P
PAC
(Pan-Africanist Congress)
The Pan-Africanist Congress was created in 1959 with the departure from the
ANC
of a militant Africanist faction led by Robert Sobukwe . The PAC rejected collaboration across racial lines and disapproved of the multiracial, liberal emphasis of the 1955 Freedom Charter. It was banned in 1960, but operated a military wing, Poqo, until 1963. Unbanned in 1990, the PAC continued to support the armed struggle, through its military wing, the APLA. Its radical, socialist line attracted support in the townships and in impoverished rural areas, but it scored only 1.25 per cent of the vote, winning five seats, in the 1994 election.
IC
PAC
(UK)
PAC
(USA)
Political action committees, or PACs, are organizations in the United States that obtain contributions from individuals and distribute donations to candidates for political office. In 1989–90, PACs reported receipts of $372.4 million. Most of that income was used to support congressional candidates. PACs may contribute no more than $5,000 per candidate per election, but may contribute larger sums for so-called party-building activities. The rapid growth in the number of PACs, the amounts of money involved, and the danger of their supplanting parties have been the subject of concern.
DM
pacifism
Rejection of war as a means of settling disputes. Associated with various schools of thought, for example Gandhiism, Quakerism.
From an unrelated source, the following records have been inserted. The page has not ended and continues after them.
(** [qdf_mac_parse] accepts exactly six hex pairs, all separated by colons or
    none, blanks around them ignored, and stores the six bytes they denote. *)
Theorem qdf_mac_parse_exact s out addr :
  cstr_ok s ->
  qdf_mac_parse (Some s) (Some out) = (QDF_STATUS_SUCCESS, Some addr) <->
  mac_literal s addr.
Proof.
  intros Hok. unfold qdf_mac_parse. split.
  - destruct (left_trim_split s) as (ws & Hs & Hws & _).
    destruct (qdf_consume_hex_pair (qdf_str_left_trim s)) as [[b|st] s1] eqn:Hp.
    2: { apply hex_pair_err in Hp as ->. done. }
    apply hex_pair_sound in Hp as (p & Hp & Hs1).
    generalize (c0 s1 =? ch_colon). intros colons.
    destruct (qdf_mac_parse_loop _ _ _ _) as [[a|st] s2] eqn:Hl.
    + apply mac_loop_spec in Hl as (ps & bs & Hlen & Hbs & -> & ->).
      destruct (c0 (qdf_str_left_trim s2) =? 0) eqn:Hz; [|done]. intros [= <-].
      rewrite Hs, Hs1. rewrite Hs, Hs1, !cstr_ok_app in Hok.
      rewrite (app_assoc p). apply (mac_literal_intro ws _ (p :: ps)).
      * done.
      * case_match; auto.
      * cbn in *. lia.
      * by constructor.
      * apply nul_after_trim; [by destruct_and!|lia].
    + apply mac_loop_err in Hl as ->. done.
  - intros [ws sep ps bs ws' Hws Hsep Hlen Hbs Hws'].
    destruct Hbs as [|p b ps bs Hp Hbs]; [done|]. cbn [sep_join].
    rewrite left_trim_app, <- app_assoc by done.
    destruct (hex_pair_head p b (concat (map (app sep) ps) ++ ws') Hp) as (c & d & Hc & Hd).
    rewrite left_trim_id by (rewrite Hc; by eapply hex_not_space).
    rewrite (hex_pair_complete _ _ _ Hp).
    assert ((if c0 (concat (map (app sep) ps) ++ ws') =? ch_colon then [ch_colon] else [])
            = sep) as Hcol.
    { destruct Hsep as [-> | ->].
      - destruct Hbs as [|p' b' ps bs Hp' Hbs]; [done|]. cbn [map concat app].
        rewrite <- app_assoc.
        match goal with |- context [c0 (p' ++ ?r)] =>
          destruct (hex_pair_head p' b' r Hp') as (c' & d' & Hc' & Hd') end.
        rewrite Hc'.
        destruct (Z.eqb_spec c' ch_colon) as [->|]; [done|done].
      - by destruct ps. }
    match goal with |- context [qdf_mac_parse_loop ?n ?c ?l ?t] =>
      assert (qdf_mac_parse_loop n c l t = (Ok ([b] ++ bs), ws')) as -> end.
    { apply mac_loop_spec. exists ps, bs. rewrite Hcol.
      split; [cbn in Hlen; lia|done]. }
    by rewrite left_trim_all_space.
Qed.

Lemma qdf_mac_parse_exact_witness :
  cstr_ok (lit "01:23:45:67:89:aB") /\
  (qdf_mac_parse (Some (lit "01:23:45:67:89:aB")) (Some [])
     = (QDF_STATUS_SUCCESS, Some [1; 35; 69; 103; 137; 171]) <->
   mac_literal (lit "01:23:45:67:89:aB") [1; 35; 69; 103; 137; 171]).
Proof.
  assert (cstr_ok (lit "01:23:45:67:89:aB")) as H by (repeat constructor; lia).
  split; [exact H|].
  apply (qdf_mac_parse_exact (lit "01:23:45:67:89:aB") [] [1; 35; 69; 103; 137; 171] H).
Defined.

Section Ipv4Parse.

Lemma consume_dec_spec str :
  qdf_consume_dec str =
    if (ch_0 <=? c0 str) && (c0 str <=? ch_9) then (Ok (c0 str - ch_0), tail str)
    else (Err QDF_STATUS_E_FAILURE, str).
Proof. done. Qed.

Lemma dec_char_digit c : dec_char c -> digit_of 10 c /\ hex_digit c = Some (c - ch_0).
Proof.
  unfold dec_char, digit_of, hex_digit. intros Hc.
  rewrite (proj2 (andb_true_iff _ _)) by lia. split; [|done]. eexists. split; [done|lia].
Qed.

Lemma dec_test c : (ch_0 <=? c) && (c <=? ch_9) = true <-> dec_char c.
Proof. unfold dec_char. lia. Qed.

Lemma dec_digit_val c : dec_char c -> default 0 (hex_digit c) = c - ch_0.
Proof. intros H. by rewrite (proj2 (dec_char_digit c H)). Qed.

(** The digit loop reads the longest run of at most [i] decimal digits. *)
Lemma octet_loop_spec i len octet s :
  0 <= octet < 10000 -> 0 <= len -> len + Z.of_nat i < 256 ->
  octet * 10 ^ (Z.of_nat i) + 10 ^ (Z.of_nat i) <= 10000 ->
  exists ds rest, s = ds ++ rest /\ (length ds <= i)%nat /\ Forall (digit_of 10) ds /\
    (length ds = i \/ ~ dec_char (c0 rest)) /\
    qdf_consume_octet_dec_loop i len octet s =
      (len + Z.of_nat (length ds), digits_from 10 octet ds, rest).
Proof.
  revert len octet s. induction i as [|i IH]; intros len octet s Ho Hl Hli Hb.
  { exists [], s. repeat split; try done; [by left|]. cbn. by rewrite Z.add_0_r. }
  cbn [qdf_consume_octet_dec_loop]. rewrite consume_dec_spec.
  destruct ((ch_0 <=? c0 s) && (c0 s <=? ch_9)) eqn:E.
  - apply dec_test in E. destruct s as [|c s]; [unfold dec_char in E; cbn in E; lia|].
    change (c0 (c :: s)) with c in *. cbn [tail]. pose proof E as Hc. unfold dec_char in Hc.
    assert (0 < 10 ^ Z.of_nat i) as Hp by (apply Z.pow_pos_nonneg; lia).
    rewrite Nat2Z.inj_succ, Z.pow_succ_r in Hb by lia.
    assert (octet * 10 + (c - ch_0) < 10000) as Hoct by nia.
    rewrite !wrap_small by (int_bounds; nia).
    destruct (IH (len + 1) (octet * 10 + (c - ch_0)) s)
      as (ds & rest & -> & Hlen & Hds & Hstop & ->); [nia|lia|lia|nia|].
    exists (c :: ds), rest. split; [done|]. split; [cbn; lia|].
    split; [constructor; [by apply dec_char_digit|done]|].
    split; [cbn; destruct Hstop; [left; lia|by right]|].
    cbn [digits_from length]. rewrite dec_digit_val by done. do 2 f_equal. lia.
  - exists [], s. repeat split; try done; [cbn; lia| |cbn; by rewrite Z.add_0_r].
    right. intros H. apply dec_test in H. congruence.
Qed.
Some writers have reintroduced the word ‘pacificism’ (rejection of violent solutions to the particular question in dispute) to distinguish it from pacifism. Thus, most of those who opposed Britain's going to war with Hitler in the 1930s were pacificists; few were pacifists.
Paine , Thomas
(1737–1809)
Thomas (Tom) Paine , English deist and radical, born in Thetford, is best remembered in England for his outspoken republicanism, chiefly expressed in
Rights of Man
(1791–2), a vindication of the French Revolution written in reply to Burke's
Reflections on the Revolution in France
. Paine had already achieved fame in the American colonies, where his journalism and the anti-monarchical pamphlet
Common Sense
are credited with having advanced the independence cause.
In England, Paine associated with reformers such as
Godwin
, and then fled to France in 1792, following a Royal Proclamation against seditious writings. He was subsequently outlawed
in absentia
. Initially honoured in France, where he mixed with
Condorcet
and Girondin moderates, he fell out of favour as the Jacobins gained the ascendancy, and was briefly imprisoned. He expounded a deist theology in
The Age of Reason
Parts I and II, and the rudimentary outlines of a welfare state in
Agrarian Justice
(1797).
Paine, a self-educated man, was more a propagandist than an original thinker. He contributed to the dissemination of important ideas such as natural rights, equality, majority rule, and a written constitution, in a way that was easily accessible. He said his country was the world and his religion to do good. He died in relative obscurity in America in 1809, but not before his friend Thomas
Jefferson
provided a fitting epitaph: ‘it will be your glory to have steadily laboured, and with as much effect as any man living.’